(Problem requirements)
When the line containing "the whole match, the" appears in the entries below, begin printing there and stop after the line containing "(** [sort.Slice]: its"; print each of those lines exactly and no other line.

━━━━━━━━━━━━━━━━

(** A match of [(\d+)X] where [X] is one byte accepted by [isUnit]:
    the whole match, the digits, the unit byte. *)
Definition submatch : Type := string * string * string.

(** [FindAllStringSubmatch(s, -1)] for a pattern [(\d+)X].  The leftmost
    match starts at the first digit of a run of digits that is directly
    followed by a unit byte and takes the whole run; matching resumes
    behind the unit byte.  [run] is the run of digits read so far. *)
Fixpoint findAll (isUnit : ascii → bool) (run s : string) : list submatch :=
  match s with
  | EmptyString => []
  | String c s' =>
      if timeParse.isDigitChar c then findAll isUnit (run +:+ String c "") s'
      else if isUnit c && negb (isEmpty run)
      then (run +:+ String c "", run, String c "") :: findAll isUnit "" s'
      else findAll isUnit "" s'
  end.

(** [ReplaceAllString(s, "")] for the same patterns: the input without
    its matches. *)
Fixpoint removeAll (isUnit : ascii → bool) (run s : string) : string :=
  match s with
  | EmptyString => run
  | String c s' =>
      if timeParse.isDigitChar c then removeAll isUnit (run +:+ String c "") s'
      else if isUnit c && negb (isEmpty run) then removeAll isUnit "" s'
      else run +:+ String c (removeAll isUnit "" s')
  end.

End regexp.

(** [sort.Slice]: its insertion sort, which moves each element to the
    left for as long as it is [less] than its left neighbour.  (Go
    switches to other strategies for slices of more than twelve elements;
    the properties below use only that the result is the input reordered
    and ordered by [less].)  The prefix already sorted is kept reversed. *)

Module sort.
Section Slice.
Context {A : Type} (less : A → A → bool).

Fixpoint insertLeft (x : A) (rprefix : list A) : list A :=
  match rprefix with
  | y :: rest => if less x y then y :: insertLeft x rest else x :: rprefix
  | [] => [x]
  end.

━━━━━━━━━━━━━━━━

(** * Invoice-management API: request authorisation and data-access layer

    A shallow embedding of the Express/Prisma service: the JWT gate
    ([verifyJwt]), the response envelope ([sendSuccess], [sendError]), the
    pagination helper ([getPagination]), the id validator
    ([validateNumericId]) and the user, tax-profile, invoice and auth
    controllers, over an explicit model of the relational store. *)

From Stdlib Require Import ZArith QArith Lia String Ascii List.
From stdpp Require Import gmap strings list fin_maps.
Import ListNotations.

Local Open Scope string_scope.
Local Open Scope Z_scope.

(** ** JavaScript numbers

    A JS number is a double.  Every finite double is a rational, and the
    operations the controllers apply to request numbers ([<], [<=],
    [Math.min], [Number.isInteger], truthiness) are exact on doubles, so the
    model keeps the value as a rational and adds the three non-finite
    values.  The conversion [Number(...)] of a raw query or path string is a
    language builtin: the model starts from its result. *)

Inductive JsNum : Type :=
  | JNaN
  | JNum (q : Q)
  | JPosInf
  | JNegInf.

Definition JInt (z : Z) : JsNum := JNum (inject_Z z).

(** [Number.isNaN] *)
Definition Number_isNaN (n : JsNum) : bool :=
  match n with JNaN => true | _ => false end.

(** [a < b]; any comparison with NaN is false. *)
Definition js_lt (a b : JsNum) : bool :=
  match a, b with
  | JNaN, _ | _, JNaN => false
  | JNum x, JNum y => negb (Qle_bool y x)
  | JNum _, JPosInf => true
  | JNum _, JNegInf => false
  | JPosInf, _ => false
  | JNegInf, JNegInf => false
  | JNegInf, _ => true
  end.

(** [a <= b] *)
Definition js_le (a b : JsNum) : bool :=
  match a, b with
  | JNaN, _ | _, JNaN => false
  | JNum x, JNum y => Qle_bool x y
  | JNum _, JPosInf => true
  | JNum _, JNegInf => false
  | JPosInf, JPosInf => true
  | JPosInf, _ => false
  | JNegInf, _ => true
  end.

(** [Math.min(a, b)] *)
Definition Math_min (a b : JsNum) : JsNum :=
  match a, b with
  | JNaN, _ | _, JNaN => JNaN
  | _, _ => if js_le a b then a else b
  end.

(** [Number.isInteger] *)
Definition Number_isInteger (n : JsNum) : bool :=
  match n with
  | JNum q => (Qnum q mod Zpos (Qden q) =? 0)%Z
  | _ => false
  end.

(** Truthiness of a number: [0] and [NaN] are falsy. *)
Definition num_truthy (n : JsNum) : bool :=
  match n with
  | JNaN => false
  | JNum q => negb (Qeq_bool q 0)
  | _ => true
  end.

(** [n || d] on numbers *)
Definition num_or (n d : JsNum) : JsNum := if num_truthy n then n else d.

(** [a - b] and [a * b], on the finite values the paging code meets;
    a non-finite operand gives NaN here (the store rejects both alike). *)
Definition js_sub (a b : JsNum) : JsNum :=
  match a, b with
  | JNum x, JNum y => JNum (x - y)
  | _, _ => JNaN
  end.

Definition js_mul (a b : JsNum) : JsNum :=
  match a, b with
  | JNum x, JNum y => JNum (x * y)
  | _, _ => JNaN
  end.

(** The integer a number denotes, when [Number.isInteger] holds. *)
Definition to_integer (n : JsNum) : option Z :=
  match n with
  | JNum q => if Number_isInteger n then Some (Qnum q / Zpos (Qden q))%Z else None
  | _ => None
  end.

━━━━━━━━━━━━━━━━

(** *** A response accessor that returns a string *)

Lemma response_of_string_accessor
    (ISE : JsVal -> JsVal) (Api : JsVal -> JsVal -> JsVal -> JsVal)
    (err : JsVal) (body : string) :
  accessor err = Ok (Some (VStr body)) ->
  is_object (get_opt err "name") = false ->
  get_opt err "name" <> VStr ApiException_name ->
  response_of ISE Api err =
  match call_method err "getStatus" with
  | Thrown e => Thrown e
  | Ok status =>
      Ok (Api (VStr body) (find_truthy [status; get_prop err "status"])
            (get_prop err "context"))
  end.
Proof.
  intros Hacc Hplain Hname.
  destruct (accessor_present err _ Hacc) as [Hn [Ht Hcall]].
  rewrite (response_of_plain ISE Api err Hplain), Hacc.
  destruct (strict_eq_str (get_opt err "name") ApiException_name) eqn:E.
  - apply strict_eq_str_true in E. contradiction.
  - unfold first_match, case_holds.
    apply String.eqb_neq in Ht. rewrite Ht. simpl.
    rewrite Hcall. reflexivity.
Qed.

━━━━━━━━━━━━━━━━

(Output for this exercise)
    the whole match, the digits, the unit byte. *)
Definition submatch : Type := string * string * string.

(** [FindAllStringSubmatch(s, -1)] for a pattern [(\d+)X].  The leftmost
    match starts at the first digit of a run of digits that is directly
    followed by a unit byte and takes the whole run; matching resumes
    behind the unit byte.  [run] is the run of digits read so far. *)
Fixpoint findAll (isUnit : ascii → bool) (run s : string) : list submatch :=
  match s with
  | EmptyString => []
  | String c s' =>
      if timeParse.isDigitChar c then findAll isUnit (run +:+ String c "") s'
      else if isUnit c && negb (isEmpty run)
      then (run +:+ String c "", run, String c "") :: findAll isUnit "" s'
      else findAll isUnit "" s'
  end.

(** [ReplaceAllString(s, "")] for the same patterns: the input without
    its matches. *)
Fixpoint removeAll (isUnit : ascii → bool) (run s : string) : string :=
  match s with
  | EmptyString => run
  | String c s' =>
      if timeParse.isDigitChar c then removeAll isUnit (run +:+ String c "") s'
      else if isUnit c && negb (isEmpty run) then removeAll isUnit "" s'
      else run +:+ String c (removeAll isUnit "" s')
  end.

End regexp.

(** [sort.Slice]: its insertion sort, which moves each element to the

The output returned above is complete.